One critical factor in all this is that we still have no idea what the minimal infectious dose (MID) is for COVID-19—the number of viral particles required “to start the pathogenesis cascade that causes a clinical disease”—even if we do have some idea about what regions of our respiratory system the virus can use as a point of entry. Knowing the MID for COVID-19 would be invaluable, because it may well turn out that it is significantly higher than the viral load capacity of small droplets, not to mention the even smaller viral load typically delivered by glancing contact with an infected surface. This would mean that many of our current COVID-19-avoidance protocols, however well-intentioned, would be guarding against modes of transmission that aren’t really significant contributors to the overall pandemic.
In some cases, public-health rules that guard against non-existent threats may actually make the problem worse. Consider, for instance, the spread of COVID-19 among diners at a Guangzhou restaurant on January 24th, an episode that I have not included in my database, but which has become the subject of a fascinating forthcoming article in Emerging Infectious Diseases.
As the authors note, the restaurant in question was air-conditioned on the date in question. Using video footage, they were able to chart the position of every diner in the restaurant, and then map their subsequent infection status in relation to both the single infected individual known to be present at the time and the air conditioning system’s outgoing and intake streams. If the primary transmission mode of COVID-19 were by small, sub-Flüggian airborne particles, the presence of the forced air convection might have made the environment safer (especially since “smear samples from the air conditioner [itself] were all [COVID-19] nucleotide negative”).
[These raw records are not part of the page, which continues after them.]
(* ===== verification/Shares.v ===== *)
(** * Share links (store.go: shares)

    Creation, lookup, update, revocation, authorisation and expiry of the links
    that give a guest access to one device. *)

From S2P Require Import Prelude GoBase GoStrings Model Store.

Section shares.
Context `{Crypto}.

(** ** Operations *)

(** [buf] and [buf'] are the random bytes of the token and of the card code; the
    card code is the first ten characters of a token. *)
Definition CreateShare (buf buf' salt : bytes) (now : Time)
    (deviceID createdBy password description : string) (viewOnly : bool)
    (expiresAt : option Time) (s : MemoryStore) : result Share * MemoryStore :=
  let share := MkShare (randomToken buf) (take_string 10 (randomToken buf')) deviceID viewOnly ""
                 description expiresAt createdBy now false false false false ∅ in
  let store share := (Ok share, set_ms_shares (insert (shToken share) share) s) in
  if decide (password = "") then store share
  else match bcrypt_generate salt password with
  | None => (Err (ErrMsg "bcrypt"), s)
  | Some hash => store (set_shPasswordHash (λ _, hash) share)
  end.

Definition newer_share (a b : Share) : bool := After (shCreatedAt a) (shCreatedAt b).

(** The expired shares are deleted while the live ones are collected. *)
Definition SharesFor (now : Time) (deviceID : string) (s : MemoryStore)
    : list Share * MemoryStore :=
  let live := delete_if (λ _ share, expired now (shExpiresAt share)) (ms_shares s) in
  let wanted share := bool_decide (deviceID = "") || bool_decide (shDeviceID share = deviceID) in
  (sort_by newer_share (List.filter wanted (map_values live)), set_ms_shares (λ _, live) s).

Definition ShareByToken (token : string) (s : MemoryStore) : result Share :=
  match ms_shares s !! token with
  | Some share => Ok share
  | None => Err ErrNotFound
  end.

Definition UpdateShare (token : string) (update : Share → result Share) (s : MemoryStore)
    : result Share * MemoryStore :=
  match ms_shares s !! token with
  | None => (Err ErrNotFound, s)
  | Some share =>
      match update share with
      | Err e => (Err e, s)
      | Ok share => (Ok share, set_ms_shares (insert token share) s)
      end
  end.

Definition ShareByCard (now : Time) (card : string) (s : MemoryStore)
    : result Share * MemoryStore :=
  let '(shares, s') := SharesFor now "" s in
  match List.find (λ share, bool_decide (shCardCode share = card)) shares with
  | Some share => (Ok share, s')
  | None => (Err ErrNotFound, s')
  end.

Definition RevokeShare (token : string) (s : MemoryStore) : result () * MemoryStore :=
  match ms_shares s !! token with
  | None => (Err ErrNotFound, s)
  | Some _ => (Ok (), set_ms_shares (delete token) s)
  end.

(** [len(share.PasswordHash) > 0] *)
Definition has_password (share : Share) : bool := bool_decide (shPasswordHash share ≠ "").

Definition AuthorizeShare (now : Time) (token password : string) (s : MemoryStore)
    : result Share * MemoryStore :=
  match ms_shares s !! token with
  | None => (Err ErrNotFound, s)
  | Some share =>
      if expired now (shExpiresAt share)
      then (Err ErrNotFound, set_ms_shares (delete token) s)
      else if has_password share && negb (bcrypt_compare (shPasswordHash share) password)
      then (Err ErrInvalidAuth, s)
      else (Ok share, s)
  end.

(** ** Invariant *)

Definition shares_wf (s : MemoryStore) : Prop :=
  ∀ token share, ms_shares s !! token = Some share → shToken share = token.

Definition keeps_token (update : Share → result Share) : Prop :=
  ∀ a b, update a = Ok b → shToken b = shToken a.

Inductive share_step (s : MemoryStore) : MemoryStore → Prop :=
| step_share_create buf buf' salt now d by_ pw descr vo e :
    share_step s (snd (CreateShare buf buf' salt now d by_ pw descr vo e s))
| step_share_list now d : share_step s (snd (SharesFor now d s))
| step_share_update token update :
    keeps_token update → share_step s (snd (UpdateShare token update s))
| step_share_revoke token : share_step s (snd (RevokeShare token s))
| step_share_authorize now token pw : share_step s (snd (AuthorizeShare now token pw s)).

(** ** Lemmas *)

Lemma shares_wf_insert s token share :
  shares_wf s → shToken share = token → shares_wf (set_ms_shares (insert token share) s).
Proof.
  intros Hwf Ht k v. simpl. destruct (decide (k = token)) as [->|Hne].
  - rewrite lookup_insert_eq. by intros [= <-].
  - rewrite lookup_insert_ne by done. apply Hwf.
Qed.

Lemma shares_wf_delete s token : shares_wf s → shares_wf (set_ms_shares (delete token) s).
Proof. intros Hwf k v. simpl. intros [_ ?]%lookup_delete_Some. by apply Hwf. Qed.

Lemma share_step_wf s s' : share_step s s' → shares_wf s → shares_wf s'.
Proof.
  intros Hstep Hwf. destruct Hstep as [| | token update Hkeep | |].
  - unfold CreateShare. case_decide; simpl; [by apply shares_wf_insert|].
    case_match; [by apply shares_wf_insert|done].
  - intros k v. simpl. rewrite lookup_delete_if_Some. intros [? _]. by apply Hwf.
  - unfold UpdateShare. destruct (ms_shares s !! token) as [a|] eqn:Ea; [|done].
    destruct (update a) as [b|] eqn:Eb; [|done]. apply shares_wf_insert; [done|].
    rewrite (Hkeep _ _ Eb). by apply Hwf.
  - unfold RevokeShare. case_match; [by apply shares_wf_delete|done].
  - unfold AuthorizeShare. repeat case_match; try done. by apply shares_wf_delete.
Qed.

Lemma shares_reachable_wf s : rtc share_step empty_store s → shares_wf s.
Proof.
  assert (shares_wf empty_store) as Hwf by done.
  induction 1 as [|s1 s2 s3 Hstep _ IH]; [done|]. apply IH. by eapply share_step_wf.
Qed.

(** The password guard of [AuthorizeShare]. *)
Lemma password_check share password :
  has_password share && negb (bcrypt_compare (shPasswordHash share) password) = false ↔
  shPasswordHash share = "" ∨ bcrypt_compare (shPasswordHash share) password = true.
Proof.
  unfold has_password. case_bool_decide as Hp; simpl.
  - rewrite negb_false_iff. naive_solver.
  - tauto.
Qed.

(** ** Properties *)

(** [AuthorizeShare] lets a guest in exactly when the link exists, has not
    expired and either has no password or the given one verifies; a wrong password
    is reported as such with no change, an expired link is removed and reported as
    missing, and no other link is ever touched. *)
Theorem AuthorizeShare_correct now token password s r s' :
  AuthorizeShare now token password s = (r, s') →
  (∀ share, r = Ok share ↔
     ms_shares s !! token = Some share ∧ (∀ t, shExpiresAt share = Some t → now ≤ t) ∧
     (shPasswordHash share = "" ∨ bcrypt_compare (shPasswordHash share) password = true)) ∧
  (r = Err ErrInvalidAuth → s' = s) ∧
  (∀ e, r = Err e → e = ErrNotFound ∨ e = ErrInvalidAuth) ∧
  (r = Err ErrNotFound → ms_shares s' !! token = None) ∧
  (∀ token', token' ≠ token → ms_shares s' !! token' = ms_shares s !! token').
Proof.
  unfold AuthorizeShare, has_password. destruct (ms_shares s !! token) as [sh|] eqn:Esh.
  2: { intros [= <- <-]. split_and!; try done; naive_solver. }
  destruct (expired now (shExpiresAt sh)) eqn:Eexp.
  { intros [= <- <-]. apply expired_true in Eexp as (t & Et & Hlt). simpl. split_and!; try done.
    - intros share; split; [done|]. intros (? & Hall & _). simplify_eq.
      specialize (Hall _ Et). lia.
    - naive_solver.
    - intros _. apply lookup_delete_eq.
    - intros. by rewrite lookup_delete_ne. }
  pose proof (proj1 (expired_false _ _) Eexp) as Hlive.
  pose proof (password_check sh password) as Hpw. unfold has_password in Hpw.
  destruct (bool_decide _ && negb _); intros [= <- <-]; split_and!; try done.
  - intros share. split; [done|]. intros (Hs & _ & Hok). simplify_eq. by apply Hpw in Hok.
  - by intros e [= <-]; right.
  - intros share. split; [|by intros ([= <-] & _)]. intros [= <-]. by rewrite <-Hpw.
Qed.

(** [SharesFor] returns, newest first, exactly the unexpired links of the
    device (of every device for the empty id) and leaves in the store exactly the
    unexpired links, so an expired link can never be used again. *)
Theorem SharesFor_correct now deviceID s l s' :
  SharesFor now deviceID s = (l, s') →
  (∀ share, share ∈ l ↔ ∃ token, ms_shares s !! token = Some share ∧
     (∀ t, shExpiresAt share = Some t → now ≤ t) ∧
     (deviceID = "" ∨ shDeviceID share = deviceID)) ∧
  Sorted (λ a b, shCreatedAt b ≤ shCreatedAt a) l ∧
  (∀ token share, ms_shares s' !! token = Some share ↔
     ms_shares s !! token = Some share ∧ (∀ t, shExpiresAt share = Some t → now ≤ t)).
Proof.
  intros [= <- <-]. split_and!.
  - intros share. rewrite elem_of_sort_by, list_elem_of_In, filter_In, <-list_elem_of_In.
    rewrite elem_of_map_values, orb_true_iff, !bool_decide_eq_true.
    split.
    + intros [(token & Hs) Hd]. apply lookup_delete_if_Some in Hs as [Hs He].
      rewrite expired_false in He. eauto.
    + intros (token & Hs & He & Hd). split; [|done]. exists token.
      apply lookup_delete_if_Some. by rewrite expired_false.
  - assert (Sorted (λ a b, newer_share b a = false)
      (sort_by newer_share (List.filter (λ share, bool_decide (deviceID = "") ||
         bool_decide (shDeviceID share = deviceID))
         (map_values (delete_if (λ _ share, expired now (shExpiresAt share)) (ms_shares s))))))
      as Hs.
    { apply sort_by_sorted. intros a b. unfold newer_share, After.
      rewrite Z.ltb_lt, Z.ltb_ge. lia. }
    eapply Sorted_weaken; [|exact Hs]. intros a b. unfold newer_share, After.
    by rewrite Z.ltb_ge.
  - intros token share. simpl. by rewrite lookup_delete_if_Some, expired_false.
Qed.

(** A link just created opens with its password (with any password when none
    was set) at every later instant up to its expiry, and never after it. *)
Theorem CreateShare_then_authorize `{!CryptoLaws _}
    buf buf' salt now d by_ password descr vo e s share s' now' given :
  CreateShare buf buf' salt now d by_ password descr vo e s = (Ok share, s') →
  shDeviceID share = d ∧ shViewOnly share = vo ∧
  ((∀ t, e = Some t → now' ≤ t) → (password = "" ∨ given = password) →
     fst (AuthorizeShare now' (shToken share) given s') = Ok share) ∧
  (∀ t, e = Some t → t < now' →
     fst (AuthorizeShare now' (shToken share) given s') = Err ErrNotFound).
Proof.
  intros Hc. assert (∃ h, share = MkShare (randomToken buf) (take_string 10 (randomToken buf')) d
      vo h descr e by_ now false false false false ∅ ∧
      s' = set_ms_shares (insert (randomToken buf) share) s ∧
      (password = "" ∧ h = "" ∨ password ≠ "" ∧ bcrypt_generate salt password = Some h)) as (h & Hsh & -> & Hh).
  { unfold CreateShare in Hc. case_decide; [|destruct (bcrypt_generate _ _) as [h|] eqn:Eh; [|done]];
      injection Hc as <- <-; eexists; (split; [reflexivity|]); naive_solver. }
  subst share. simpl. split_and!; try done; unfold AuthorizeShare; simpl;
    rewrite lookup_insert_eq; simpl.
  - intros Hlive Hgiven. rewrite <-expired_false in Hlive. rewrite Hlive. unfold has_password. simpl.
    destruct Hh as [[-> ->]|[Hne Hh]]; [done|]. destruct Hgiven as [?| ->]; [done|].
    by rewrite (bcrypt_generate_compare _ _ _ Hh), andb_false_r.
  - intros t -> Hlt. simpl. unfold After. by rewrite (proj2 (Z.ltb_lt _ _) Hlt).
Qed.
End shares.

(** ** Witnesses *)

Module SharesWitness.
Import ToyCrypto.

Definition made :=
  CreateShare (repeat "a"%char 24) (repeat "b"%char 24) [] 10 "phone" "root" "pw" "demo" true
    (Some 100) empty_store.
Definition share0 : Share := from_ok (MkShare "" "" "" false "" "" None "" 0 false false false
  false ∅) (fst made).
Definition s1 : MemoryStore := snd made.

Lemma made_eq : made = (Ok share0, s1).
Proof. by vm_compute. Defined.

Lemma CreateShare_then_authorize_witness :
  fst (AuthorizeShare 100 (shToken share0) "pw" s1) = Ok share0 ∧
  fst (AuthorizeShare 101 (shToken share0) "pw" s1) = Err ErrNotFound.
Proof.
  pose proof (λ n, CreateShare_then_authorize _ _ _ _ _ _ _ _ _ _ _ share0 s1 n "pw" made_eq) as Hx.
  split; [apply (Hx 100); [intros t [= <-]; done|by right]|by eapply (Hx 101)].
Defined.

Lemma AuthorizeShare_correct_witness :
  ms_shares (snd (AuthorizeShare 101 (shToken share0) "pw" s1)) !! shToken share0 = None.
Proof.
  destruct (AuthorizeShare_correct 101 (shToken share0) "pw" s1 (Err ErrNotFound)
    (snd (AuthorizeShare 101 (shToken share0) "pw" s1))) as (_ & _ & _ & Hx & _);
    [by vm_compute|]. by apply Hx.
Defined.

Lemma SharesFor_correct_witness :
  share0 ∈ fst (SharesFor 50 "phone" s1).
Proof.
  apply (SharesFor_correct 50 "phone" s1 _ (snd (SharesFor 50 "phone" s1)) eq_refl).
  exists (shToken share0). split_and!; [by vm_compute|by intros t [= <-]|by right].
Defined.
End SharesWitness.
But the researchers instead found evidence for the opposite: “The key factor for infection was the direction of the airflow,” with downstream individuals being most at risk—a result consistent with the thesis that COVID-19 is transmitted primarily through the ballistic transmission of large respiratory droplets.
None of the suggested causality patterns I have described have been proven definitively, of course—let alone by any layperson’s journalistic analysis of a few dozen SSEs. But if the principal modes of COVID-19 transmission can be narrowed down in this way, it would provide an enormous boon to the policymakers who are now starting to think about restarting our economies. Fighting this disease will always be hard. But it will be harder still if we fail to develop a proper understanding of the precise way it attacks us.
Correction: The original version of this article incorrectly suggested that no SSEs have been found at corporate call centres. This version has been corrected in response to reader-supplied information.